» **WORK INSTRUCTION**:
Below are lines of data, and only some are wanted. Please repeat exactly those from the line that has "then r else runeError in" through the line that has "String (byte_of (Z.lor 0xE0".

» **MATERIAL PROVIDED**:
(** * exportify: the aggregation and graph engine of [visualize.py]

    A shallow embedding of [get_statistics] and [get_graph_data] and the
    properties of their results.

    Conventions of the embedding.
    - A Python [str] is the list of its code points ([pystr]).
    - The loaded data is a list of JSON objects, the track records; only the
      keys the two routes read are kept, each one absent ([None]) or bound
      to a JSON scalar ([pyval]): null, a boolean, an integer or a string.
      Numbers with a fraction (so a fractional [duration_minutes]) and
      nested arrays or objects are outside the model.
    - A [dict] is an association list in insertion order (the order
      [sorted] starts from), a [set] is a [gset].
    - A raised exception is the [Raise] branch of [result].
    - A true division is the exact quotient in [Q], or the exception when
      the divisor is 0; the final [round(_, n)] of the float is not
      modelled.
    - Set iteration follows [elements]; no property depends on the order. *)

From Stdlib Require Import ZArith QArith_base String Ascii.
From stdpp Require Import base list gmap sorting pretty.

#[local] Set Warnings "-clear-no-such-hyp".
Close Scope Q_scope.
Local Open Scope Z_scope.

(** ** Python strings *)

Definition pystr := list N.

(** A literal of the source, as code points. *)
Definition lit (s : string) : pystr :=
  N_of_ascii <$> list_ascii_of_string s.

(** [str.isspace] on one code point: the interpreter's whitespace table. *)
Definition isspace (c : N) : bool :=
  ((9 <=? c) && (c <=? 13) || (28 <=? c) && (c <=? 32)
   || (c =? 133) || (c =? 160) || (c =? 5760)
   || (8192 <=? c) && (c <=? 8202)
   || (c =? 8232) || (c =? 8233) || (c =? 8239) || (c =? 8287)
   || (c =? 12288))%N.

Fixpoint lstrip (s : pystr) : pystr :=
  match s with
  | c :: s' => if isspace c then lstrip s' else s
  | [] => []
  end.

Definition rstrip (s : pystr) : pystr := rev (lstrip (rev s)).

(** [s.strip()] *)
Definition strip (s : pystr) : pystr := rstrip (lstrip s).

Fixpoint starts_with (sep s : pystr) : bool :=
  match sep, s with
  | [], _ => true
  | a :: sep', b :: s' => (a =? b)%N && starts_with sep' s'
  | _ :: _, [] => false
  end.

(** [sep in s] *)
Fixpoint contains (sep s : pystr) : bool :=
  starts_with sep s
  || match s with [] => false | _ :: s' => contains sep s' end.

Definition push (c : N) (l : list pystr) : list pystr :=
  match l with
  | [] => [[c]]
  | t :: r => (c :: t) :: r
  end.

(** Left-to-right scan for non-overlapping occurrences of [sep]; [skip]
    counts the code points of a matched separator still to be passed. *)
Fixpoint split_go (sep : pystr) (skip : nat) (s : pystr) : list pystr :=
  match s with
  | [] => [[]]
  | c :: s' =>
      match skip with
      | S k => split_go sep k s'
      | O =>
          if starts_with sep s
          then [] :: split_go sep (length sep - 1) s'
          else push c (split_go sep 0 s')
      end
  end.

(** [s.split(sep)] for a non-empty [sep] (the source only passes the
    two-character literals below). *)
Definition split (sep s : pystr) : list pystr := split_go sep 0 s.

Definition comma_sep : pystr := lit ", ".
Definition semi_sep : pystr := lit "; ".

(** ** JSON values and track records *)

Inductive pyval :=
| PNone
| PBool (b : bool)
| PInt (z : Z)
| PStr (s : pystr).

#[global] Instance pyval_eq_dec : EqDecision pyval.
Proof. solve_decision. Defined.
(* ===== verification/GoStrings.v ===== *)
(** * Go strings: bytes, runes and the functions of the standard library

    A Go string is a sequence of bytes, and so is Rocq's [string]. This file
    models what the source uses of [strings], [unicode/utf8], [strconv],
    [encoding/hex] and of the [range] loop over a string. The decoder follows
    [utf8.DecodeRuneInString]: an invalid byte is one rune [U+FFFD] of width 1.
    [strconv.Quote] is modelled on ASCII; it keeps every valid rune above
    [U+007F], where Go escapes the unprintable ones. *)

From S2P Require Import Prelude.
Local Open Scope Z_scope.

(** ** Bytes *)

Definition bv (c : ascii) : Z := Z.of_N (N_of_ascii c).
Definition byte_of (z : Z) : ascii := ascii_of_N (Z.to_N (z mod 256)).
Definition str1 (c : ascii) : string := String c EmptyString.

(** The one-byte string ["\x00"]. *)
Definition nul : ascii := Ascii.zero.

Lemma bv_range c : 0 <= bv c < 256.
Proof. unfold bv. pose proof (N_ascii_bounded c). lia. Qed.

Lemma bv_inj c d : bv c = bv d -> c = d.
Proof.
  unfold bv. intros H. rewrite <- (ascii_N_embedding c), <- (ascii_N_embedding d).
  f_equal. lia.
Qed.

Lemma byte_of_bv c : byte_of (bv c) = c.
Proof.
  unfold byte_of. rewrite Z.mod_small by apply bv_range. unfold bv.
  by rewrite N2Z.id, ascii_N_embedding.
Qed.

Lemma bv_byte_of z : bv (byte_of z) = z mod 256.
Proof.
  unfold byte_of, bv. pose proof (Z.mod_pos_bound z 256).
  rewrite N_ascii_embedding by lia. lia.
Qed.

(** ** Runes *)

Definition runeError : Z := 65533. (* U+FFFD *)

Definition in_range (lo hi b : Z) : bool := (lo <=? b) && (b <=? hi).

(** Width and range of the second byte for each first byte, as in the tables
    [first] and [acceptRanges] of [unicode/utf8]. *)
Definition utf8_first (b : Z) : option (nat * Z * Z) :=
  if in_range 0xC2 0xDF b then Some (2%nat, 0x80, 0xBF)
  else if b =? 0xE0 then Some (3%nat, 0xA0, 0xBF)
  else if b =? 0xED then Some (3%nat, 0x80, 0x9F)
  else if in_range 0xE1 0xEF b then Some (3%nat, 0x80, 0xBF)
  else if b =? 0xF0 then Some (4%nat, 0x90, 0xBF)
  else if in_range 0xF1 0xF3 b then Some (4%nat, 0x80, 0xBF)
  else if b =? 0xF4 then Some (4%nat, 0x80, 0x8F)
  else None.

Definition is_cont (b : Z) : bool := in_range 0x80 0xBF b.

(** [utf8.DecodeRuneInString (String c s)]: the rune and its width. *)
Definition decode_rune (c : ascii) (s : string) : Z * nat :=
  let b0 := bv c in
  if b0 <? 0x80 then (b0, 1%nat) else
  match utf8_first b0, s with
  | Some (2%nat, lo, hi), String c1 _ =>
      if in_range lo hi (bv c1)
      then (Z.lor (Z.shiftl (Z.land b0 0x1F) 6) (Z.land (bv c1) 0x3F), 2%nat)
      else (runeError, 1%nat)
  | Some (3%nat, lo, hi), String c1 (String c2 _) =>
      if in_range lo hi (bv c1) && is_cont (bv c2)
      then (Z.lor (Z.shiftl (Z.land b0 0x0F) 12)
             (Z.lor (Z.shiftl (Z.land (bv c1) 0x3F) 6) (Z.land (bv c2) 0x3F)), 3%nat)
      else (runeError, 1%nat)
  | Some (4%nat, lo, hi), String c1 (String c2 (String c3 _)) =>
      if in_range lo hi (bv c1) && is_cont (bv c2) && is_cont (bv c3)
      then (Z.lor (Z.shiftl (Z.land b0 0x07) 18)
             (Z.lor (Z.shiftl (Z.land (bv c1) 0x3F) 12)
               (Z.lor (Z.shiftl (Z.land (bv c2) 0x3F) 6) (Z.land (bv c3) 0x3F))), 4%nat)
      else (runeError, 1%nat)
  | _, _ => (runeError, 1%nat)
  end.

(** The runes a [range] loop yields, each with its width. [skip] counts the
    bytes of the current rune that are still to be passed over. *)
Fixpoint runes_from (skip : nat) (s : string) : list (Z * nat) :=
  match s with
  | EmptyString => []
  | String c s' =>
      match skip with
      | S k => runes_from k s'
      | O => let '(r, n) := decode_rune c s' in (r, n) :: runes_from (pred n) s'
      end
  end.

Definition runes_w (s : string) : list (Z * nat) := runes_from 0 s.
Definition runes (s : string) : list Z := (runes_w s).*1.

Definition rune_count (s : string) : nat := length (runes_w s).

(** [utf8.ValidString]: no invalid byte, that is no [U+FFFD] of width 1. *)
Definition valid_string (s : string) : bool :=
  forallb (fun '(r, n) => negb ((r =? runeError) && (n =? 1)%nat)) (runes_w s).

(** [utf8.AppendRune]: surrogates and out-of-range values become [U+FFFD]. *)
Definition encode_rune (r : Z) : string :=
  let r := if in_range 0 0x10FFFF r && negb (in_range 0xD800 0xDFFF r)
           then r else runeError in
  if r <? 0x80 then str1 (byte_of r)
  else if r <? 0x800 then
    String (byte_of (Z.lor 0xC0 (Z.shiftr r 6)))
      (str1 (byte_of (Z.lor 0x80 (Z.land r 0x3F))))
  else if r <? 0x10000 then
    String (byte_of (Z.lor 0xE0 (Z.shiftr r 12)))
      (String (byte_of (Z.lor 0x80 (Z.land (Z.shiftr r 6) 0x3F)))
        (str1 (byte_of (Z.lor 0x80 (Z.land r 0x3F)))))
  else
    String (byte_of (Z.lor 0xF0 (Z.shiftr r 18)))
      (String (byte_of (Z.lor 0x80 (Z.land (Z.shiftr r 12) 0x3F)))
        (String (byte_of (Z.lor 0x80 (Z.land (Z.shiftr r 6) 0x3F)))
          (str1 (byte_of (Z.lor 0x80 (Z.land r 0x3F)))))).

Definition encode_runes (l : list Z) : string :=
  foldr (fun r acc => encode_rune r +:+ acc) EmptyString l.

(** ** [strings.TrimSpace] *)

(** [unicode.IsSpace]. *)
Definition is_space (r : Z) : bool :=
  in_range 9 13 r || (r =? 0x20) || (r =? 0x85) || (r =? 0xA0) || (r =? 0x1680)
  || in_range 0x2000 0x200A r || (r =? 0x2028) || (r =? 0x2029) || (r =? 0x202F)
  || (r =? 0x205F) || (r =? 0x3000).

Fixpoint trim_left (skip : nat) (s : string) : string :=
  match s with
  | EmptyString => EmptyString
  | String c s' =>
      match skip with
      | S k => trim_left k s'
      | O => let '(r, n) := decode_rune c s' in
             if is_space r then trim_left (pred n) s' else s
      end
  end.

(** Decode the rune that starts at the head of [l] and spans [l] exactly. *)
Definition decode_exact (l : list ascii) : option Z :=
  match of_bytes l with
  | EmptyString => None
  | String c s =>
      let '(r, n) := decode_rune c s in
      if (n =? length l)%nat then Some r else None
  end.

Definition rune_start (c : ascii) : bool := negb (is_cont (bv c)).

(** [utf8.DecodeLastRuneInString] on the reversed bytes. *)
Definition decode_last (rev : list ascii) : Z * nat :=
  let exact l := match decode_exact l with
                 | Some r => (r, length l)
                 | None => (runeError, 1%nat) end in
  match rev with
  | [] => (runeError, 0%nat)
  | c :: rest =>
      if bv c <? 0x80 then (bv c, 1%nat) else
      match rest with
      | c1 :: rest1 =>
          if rune_start c1 then exact [c1; c] else
          match rest1 with
          | c2 :: rest2 =>
              if rune_start c2 then exact [c2; c1; c] else
              match rest2 with
              | c3 :: _ => if rune_start c3 then exact [c3; c2; c1; c]
                           else (runeError, 1%nat)
              | [] => (runeError, 1%nat)
              end
          | [] => (runeError, 1%nat)
          end
      | [] => (runeError, 1%nat)
      end
  end.

Fixpoint trim_right_rev (skip : nat) (l : list ascii) : list ascii :=
  match l with
  | [] => []
  | _ :: l' =>
      match skip with
      | S k => trim_right_rev k l'
      | O => let '(r, n) := decode_last l in
             if is_space r then trim_right_rev (pred n) l' else l
      end
  end.

Definition trim_right (s : string) : string :=
  of_bytes (reverse (trim_right_rev 0 (reverse (bytes s)))).

Definition TrimSpace (s : string) : string := trim_right (trim_left 0 s).

(** [strings.TrimSpace(s) == ""]. *)
Definition blank (s : string) : bool := String.eqb (TrimSpace s) "".

(** ** Other functions of [strings], [strconv] and [encoding/hex] *)

Definition HasPrefix (s p : string) : bool := String.prefix p s.

Fixpoint drop_bytes (n : nat) (s : string) : string :=
  match n, s with
  | S n', String _ s' => drop_bytes n' s'
  | _, _ => s
  end.

Fixpoint take_bytes (n : nat) (s : string) : string :=
  match n, s with
  | S n', String c s' => String c (take_bytes n' s')
  | _, _ => EmptyString
  end.

Definition TrimPrefix (s p : string) : string :=
  if HasPrefix s p then drop_bytes (String.length p) s else s.

(** [strings.SplitN(s, sep, 2)] for a one-byte separator: the two parts, or
    nothing when the separator does not occur. *)
Fixpoint split2 (sep : ascii) (s : string) : option (string * string) :=
  match s with
  | EmptyString => None
  | String c s' =>
      if Ascii.eqb c sep then Some (EmptyString, s')
      else match split2 sep s' with
           | Some (a, b) => Some (String c a, b)
           | None => None
           end
  end.

Fixpoint Join (l : list string) (sep : string) : string :=
  match l with
  | [] => ""
  | [s] => s
  | s :: l' => s +:+ sep +:+ Join l' sep
  end.

(** [strconv.FormatInt(z, 10)], and the verb [%d]. *)
Definition itoa (z : Z) : string := pretty z.

Definition is_digit (c : ascii) : bool := in_range 48 57 (bv c).

Fixpoint digits_value (acc : Z) (s : string) : option Z :=
  match s with
  | EmptyString => Some acc
  | String c s' => if is_digit c then digits_value (acc * 10 + (bv c - 48)) s' else None
  end.

(** [strconv.ParseUint(s, 10, 64)]; [None] is its error. *)
Definition ParseUint (s : string) : option Z :=
  match s with
  | EmptyString => None
  | _ => match digits_value 0 s with
         | Some v => if v <=? max_uint64 then Some v else None
         | None => None
         end
  end.

Definition hex_val (c : ascii) : option Z :=
  let b := bv c in
  if in_range 48 57 b then Some (b - 48)
  else if in_range 97 102 b then Some (b - 97 + 10)
  else if in_range 65 70 b then Some (b - 65 + 10)
  else None.

(** [hex.Decode]: the bytes, or nothing for an odd length or a bad digit. *)
Fixpoint hex_decode (s : string) : option (list Z) :=
  match s with
  | EmptyString => Some []
  | String _ EmptyString => None
  | String a (String b s') =>
      match hex_val a, hex_val b, hex_decode s' with
      | Some h, Some l, Some r => Some (h * 16 + l :: r)
      | _, _, _ => None
      end
  end.

(** The verb [%q]. *)
Definition hex_digit (z : Z) : ascii :=
  byte_of (if z <? 10 then 48 + z else 87 + z).

Definition hex_escape (b : Z) : string :=
  "\x" +:+ String (hex_digit (b / 16)) (str1 (hex_digit (b mod 16))).

Definition quote_rune (r : Z) : string :=
  if r =? 34 then "\" +:+ str1 (byte_of 34)
  else if r =? 92 then "\\"
  else if r =? 7 then "\a" else if r =? 8 then "\b" else if r =? 12 then "\f"
  else if r =? 10 then "\n" else if r =? 13 then "\r" else if r =? 9 then "\t"
  else if r =? 11 then "\v"
  else if (r <? 0x20) || (r =? 0x7F) then hex_escape r
  else encode_rune r.

Fixpoint quote_from (skip : nat) (s : string) : string :=
  match s with
  | EmptyString => EmptyString
  | String c s' =>
      match skip with
      | S k => quote_from k s'
      | O => let '(r, n) := decode_rune c s' in
             (if (r =? runeError) && (n =? 1)%nat then hex_escape (bv c) else quote_rune r)
             +:+ quote_from (pred n) s'
      end
  end.

Definition quote (s : string) : string :=
  let q := str1 (byte_of 34) in q +:+ quote_from 0 s +:+ q.

(** ** Facts about decoding *)

Lemma decode_rune_ascii c s : bv c < 128 -> decode_rune c s = (bv c, 1%nat).
Proof. intros H. unfold decode_rune. by replace (bv c <? 128) with true by lia. Qed.

Lemma utf8_first_lo b n lo hi : utf8_first b = Some (n, lo, hi) -> 128 <= lo.
Proof. unfold utf8_first. intros H. repeat split_match_in H; simplify_eq; lia. Qed.

(** The bytes a rune spans after its first are never ASCII. *)
Lemma decode_rune_tail c s r n :
  decode_rune c s = (r, n) -> Forall (fun d => 128 <= bv d) (take (pred n) (bytes s)).
Proof.
  unfold decode_rune. intros H.
  destruct (bv c <? 0x80); [simplify_eq; apply Forall_nil_2|].
  destruct (utf8_first (bv c)) as [[[k lo] hi]|] eqn:Hf;
    [apply utf8_first_lo in Hf | simplify_eq; apply Forall_nil_2].
  repeat split_match_in H; simplify_eq; simpl;
    unfold is_cont, in_range in *; bool_to_prop;
    repeat (apply Forall_cons; split; [lia|]); apply Forall_nil_2.
Qed.

Lemma runes_from_ascii c s skip :
  Forall (fun d => 128 <= bv d) (take skip (bytes s)) ->
  c ∈ bytes s -> bv c < 128 -> bv c ∈ (runes_from skip s).*1.
Proof.
  intros Hskip Hin Hc. revert skip Hskip.
  induction s as [|d s IH]; intros skip Hskip; simpl in *; [set_solver|].
  destruct skip as [|skip]; simpl in Hskip.
  - destruct (decode_rune d s) as [r n] eqn:E.
    apply elem_of_cons in Hin as [->|Hin].
    + rewrite decode_rune_ascii in E by done. simplify_eq. set_solver.
    + csimpl. right. apply IH; [done|]. by eapply decode_rune_tail.
  - apply Forall_cons in Hskip as [Hd Hskip].
    apply elem_of_cons in Hin as [->|Hin]; [lia|]. by apply IH.
Qed.

(** A [range] loop over a string sees each of its ASCII bytes. *)
Lemma ascii_byte_in_runes c s : c ∈ bytes s -> bv c < 128 -> bv c ∈ runes s.
Proof. intros. apply runes_from_ascii; [|done..]. apply Forall_nil_2. Qed.

(** What such a loop excludes is therefore absent from the bytes. *)
Lemma runes_exclude (bad : Z -> bool) c s :
  existsb bad (runes s) = false -> bv c < 128 -> bad (bv c) = true -> c ∉ bytes s.
Proof.
  intros H Hc Hb Hin. apply not_true_iff_false in H. apply H.
  apply existsb_exists. exists (bv c). split; [|done].
  by apply list_elem_of_In, ascii_byte_in_runes.
Qed.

» **COMPLETED EXERCISE**:
           then r else runeError in
  if r <? 0x80 then str1 (byte_of r)
  else if r <? 0x800 then
    String (byte_of (Z.lor 0xC0 (Z.shiftr r 6)))
      (str1 (byte_of (Z.lor 0x80 (Z.land r 0x3F))))
  else if r <? 0x10000 then
    String (byte_of (Z.lor 0xE0 (Z.shiftr r 12)))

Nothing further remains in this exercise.